Stored data entries
Content starts
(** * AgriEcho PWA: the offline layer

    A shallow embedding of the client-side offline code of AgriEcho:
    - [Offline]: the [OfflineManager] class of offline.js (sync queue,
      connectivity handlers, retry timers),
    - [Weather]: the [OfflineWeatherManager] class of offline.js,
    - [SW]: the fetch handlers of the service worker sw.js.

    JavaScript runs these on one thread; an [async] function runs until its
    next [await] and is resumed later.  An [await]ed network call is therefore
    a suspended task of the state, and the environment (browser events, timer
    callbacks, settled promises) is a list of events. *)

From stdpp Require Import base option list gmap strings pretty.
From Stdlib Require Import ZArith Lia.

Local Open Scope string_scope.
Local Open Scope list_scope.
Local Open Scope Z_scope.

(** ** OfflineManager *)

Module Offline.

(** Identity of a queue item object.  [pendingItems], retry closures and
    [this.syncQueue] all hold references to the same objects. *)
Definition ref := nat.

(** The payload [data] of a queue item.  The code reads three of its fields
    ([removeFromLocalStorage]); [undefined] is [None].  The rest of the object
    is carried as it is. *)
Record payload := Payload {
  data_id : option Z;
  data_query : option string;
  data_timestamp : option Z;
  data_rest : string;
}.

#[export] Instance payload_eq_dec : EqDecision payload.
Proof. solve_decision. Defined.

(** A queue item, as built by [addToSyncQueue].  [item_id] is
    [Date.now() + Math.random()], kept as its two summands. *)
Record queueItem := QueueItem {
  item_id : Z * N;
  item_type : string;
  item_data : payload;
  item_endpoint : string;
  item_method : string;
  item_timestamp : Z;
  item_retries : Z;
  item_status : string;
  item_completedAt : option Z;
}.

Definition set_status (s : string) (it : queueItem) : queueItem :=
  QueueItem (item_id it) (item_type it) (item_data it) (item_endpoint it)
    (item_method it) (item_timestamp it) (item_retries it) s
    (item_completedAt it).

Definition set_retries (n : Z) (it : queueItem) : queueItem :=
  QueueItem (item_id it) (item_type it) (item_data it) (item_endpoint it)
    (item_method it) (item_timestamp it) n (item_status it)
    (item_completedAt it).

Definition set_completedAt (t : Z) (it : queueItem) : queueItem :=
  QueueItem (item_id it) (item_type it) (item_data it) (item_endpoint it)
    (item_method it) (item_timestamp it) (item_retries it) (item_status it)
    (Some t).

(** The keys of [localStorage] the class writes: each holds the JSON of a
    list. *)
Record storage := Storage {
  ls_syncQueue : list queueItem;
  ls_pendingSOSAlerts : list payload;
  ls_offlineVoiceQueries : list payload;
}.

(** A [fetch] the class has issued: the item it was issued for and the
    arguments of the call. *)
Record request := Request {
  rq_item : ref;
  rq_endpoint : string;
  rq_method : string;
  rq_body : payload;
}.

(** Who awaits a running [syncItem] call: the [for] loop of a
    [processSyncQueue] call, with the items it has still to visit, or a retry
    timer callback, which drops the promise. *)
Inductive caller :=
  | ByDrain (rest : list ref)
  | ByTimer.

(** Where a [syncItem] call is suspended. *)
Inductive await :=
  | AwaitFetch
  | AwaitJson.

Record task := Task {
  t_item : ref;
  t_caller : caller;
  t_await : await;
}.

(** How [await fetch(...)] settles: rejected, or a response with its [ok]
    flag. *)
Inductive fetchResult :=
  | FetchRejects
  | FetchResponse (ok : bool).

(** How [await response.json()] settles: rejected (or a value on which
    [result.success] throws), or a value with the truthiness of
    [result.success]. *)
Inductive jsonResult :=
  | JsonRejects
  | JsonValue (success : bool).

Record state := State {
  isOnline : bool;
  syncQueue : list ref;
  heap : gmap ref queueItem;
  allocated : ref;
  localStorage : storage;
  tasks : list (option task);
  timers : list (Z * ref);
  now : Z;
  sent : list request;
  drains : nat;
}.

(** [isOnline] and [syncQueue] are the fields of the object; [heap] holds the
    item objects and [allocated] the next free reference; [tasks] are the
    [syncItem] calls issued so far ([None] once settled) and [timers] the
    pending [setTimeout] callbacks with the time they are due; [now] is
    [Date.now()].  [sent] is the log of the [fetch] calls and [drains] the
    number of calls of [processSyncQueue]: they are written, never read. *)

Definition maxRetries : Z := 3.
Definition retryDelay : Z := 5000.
Content ends
Content starts
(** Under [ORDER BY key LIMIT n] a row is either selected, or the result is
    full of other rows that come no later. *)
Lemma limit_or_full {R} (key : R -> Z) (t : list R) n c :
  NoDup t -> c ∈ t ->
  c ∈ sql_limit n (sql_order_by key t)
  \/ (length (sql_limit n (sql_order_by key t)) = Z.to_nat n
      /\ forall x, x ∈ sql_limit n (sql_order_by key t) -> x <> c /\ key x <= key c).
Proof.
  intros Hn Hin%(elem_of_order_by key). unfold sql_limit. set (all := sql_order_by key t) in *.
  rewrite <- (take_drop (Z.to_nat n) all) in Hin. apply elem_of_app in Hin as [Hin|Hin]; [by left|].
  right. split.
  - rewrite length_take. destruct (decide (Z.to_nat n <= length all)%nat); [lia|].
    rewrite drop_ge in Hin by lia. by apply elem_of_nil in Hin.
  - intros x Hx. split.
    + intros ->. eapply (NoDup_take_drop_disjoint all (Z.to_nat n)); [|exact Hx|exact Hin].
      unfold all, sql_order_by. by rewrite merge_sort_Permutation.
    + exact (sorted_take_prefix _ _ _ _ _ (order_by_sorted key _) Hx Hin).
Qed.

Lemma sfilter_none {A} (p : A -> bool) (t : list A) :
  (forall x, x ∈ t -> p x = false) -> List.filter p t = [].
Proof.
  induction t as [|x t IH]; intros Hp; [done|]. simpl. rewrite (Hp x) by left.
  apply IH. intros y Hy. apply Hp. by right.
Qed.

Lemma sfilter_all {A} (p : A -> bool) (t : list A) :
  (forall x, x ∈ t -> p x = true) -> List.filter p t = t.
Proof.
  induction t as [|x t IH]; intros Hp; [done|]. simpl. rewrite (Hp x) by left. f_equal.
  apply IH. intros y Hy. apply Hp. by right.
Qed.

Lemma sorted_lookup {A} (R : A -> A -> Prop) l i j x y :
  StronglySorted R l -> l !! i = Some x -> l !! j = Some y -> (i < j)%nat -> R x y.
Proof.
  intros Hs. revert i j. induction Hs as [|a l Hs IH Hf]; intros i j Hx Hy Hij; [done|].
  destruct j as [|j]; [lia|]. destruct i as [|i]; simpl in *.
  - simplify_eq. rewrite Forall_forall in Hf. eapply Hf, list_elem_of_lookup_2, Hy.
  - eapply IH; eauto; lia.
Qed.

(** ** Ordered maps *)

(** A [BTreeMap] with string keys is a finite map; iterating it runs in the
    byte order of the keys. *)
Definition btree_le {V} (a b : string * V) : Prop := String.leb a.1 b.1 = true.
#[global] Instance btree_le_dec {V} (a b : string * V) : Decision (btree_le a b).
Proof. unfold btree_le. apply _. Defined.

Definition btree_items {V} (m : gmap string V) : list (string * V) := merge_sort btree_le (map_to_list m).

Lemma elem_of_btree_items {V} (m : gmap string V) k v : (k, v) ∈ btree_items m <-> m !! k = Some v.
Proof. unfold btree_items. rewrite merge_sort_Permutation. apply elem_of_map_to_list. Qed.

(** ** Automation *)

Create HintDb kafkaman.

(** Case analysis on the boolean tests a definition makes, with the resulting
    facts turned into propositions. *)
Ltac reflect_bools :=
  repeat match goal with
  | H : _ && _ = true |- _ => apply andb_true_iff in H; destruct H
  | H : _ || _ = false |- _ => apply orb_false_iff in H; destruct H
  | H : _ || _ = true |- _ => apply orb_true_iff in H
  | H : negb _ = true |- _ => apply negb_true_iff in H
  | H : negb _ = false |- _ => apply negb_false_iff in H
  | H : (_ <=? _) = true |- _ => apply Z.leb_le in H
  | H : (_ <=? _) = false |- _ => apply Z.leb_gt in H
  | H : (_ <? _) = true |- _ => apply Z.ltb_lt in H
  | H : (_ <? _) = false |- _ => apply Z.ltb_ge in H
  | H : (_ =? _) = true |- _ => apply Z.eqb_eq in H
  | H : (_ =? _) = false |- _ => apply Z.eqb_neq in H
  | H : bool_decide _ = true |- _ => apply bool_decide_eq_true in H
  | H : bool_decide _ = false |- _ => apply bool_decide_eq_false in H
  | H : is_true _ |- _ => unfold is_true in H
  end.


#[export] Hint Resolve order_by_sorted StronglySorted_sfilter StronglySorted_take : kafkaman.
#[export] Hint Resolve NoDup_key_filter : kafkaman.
Content ends
From the data above, reproduce word for word the lines running from the line with "(** * AgriEcho PWA: the offline layer" to the line with "connectivity handlers, retry", ends included.

(** * AgriEcho PWA: the offline layer

    A shallow embedding of the client-side offline code of AgriEcho:
    - [Offline]: the [OfflineManager] class of offline.js (sync queue,
      connectivity handlers, retry timers),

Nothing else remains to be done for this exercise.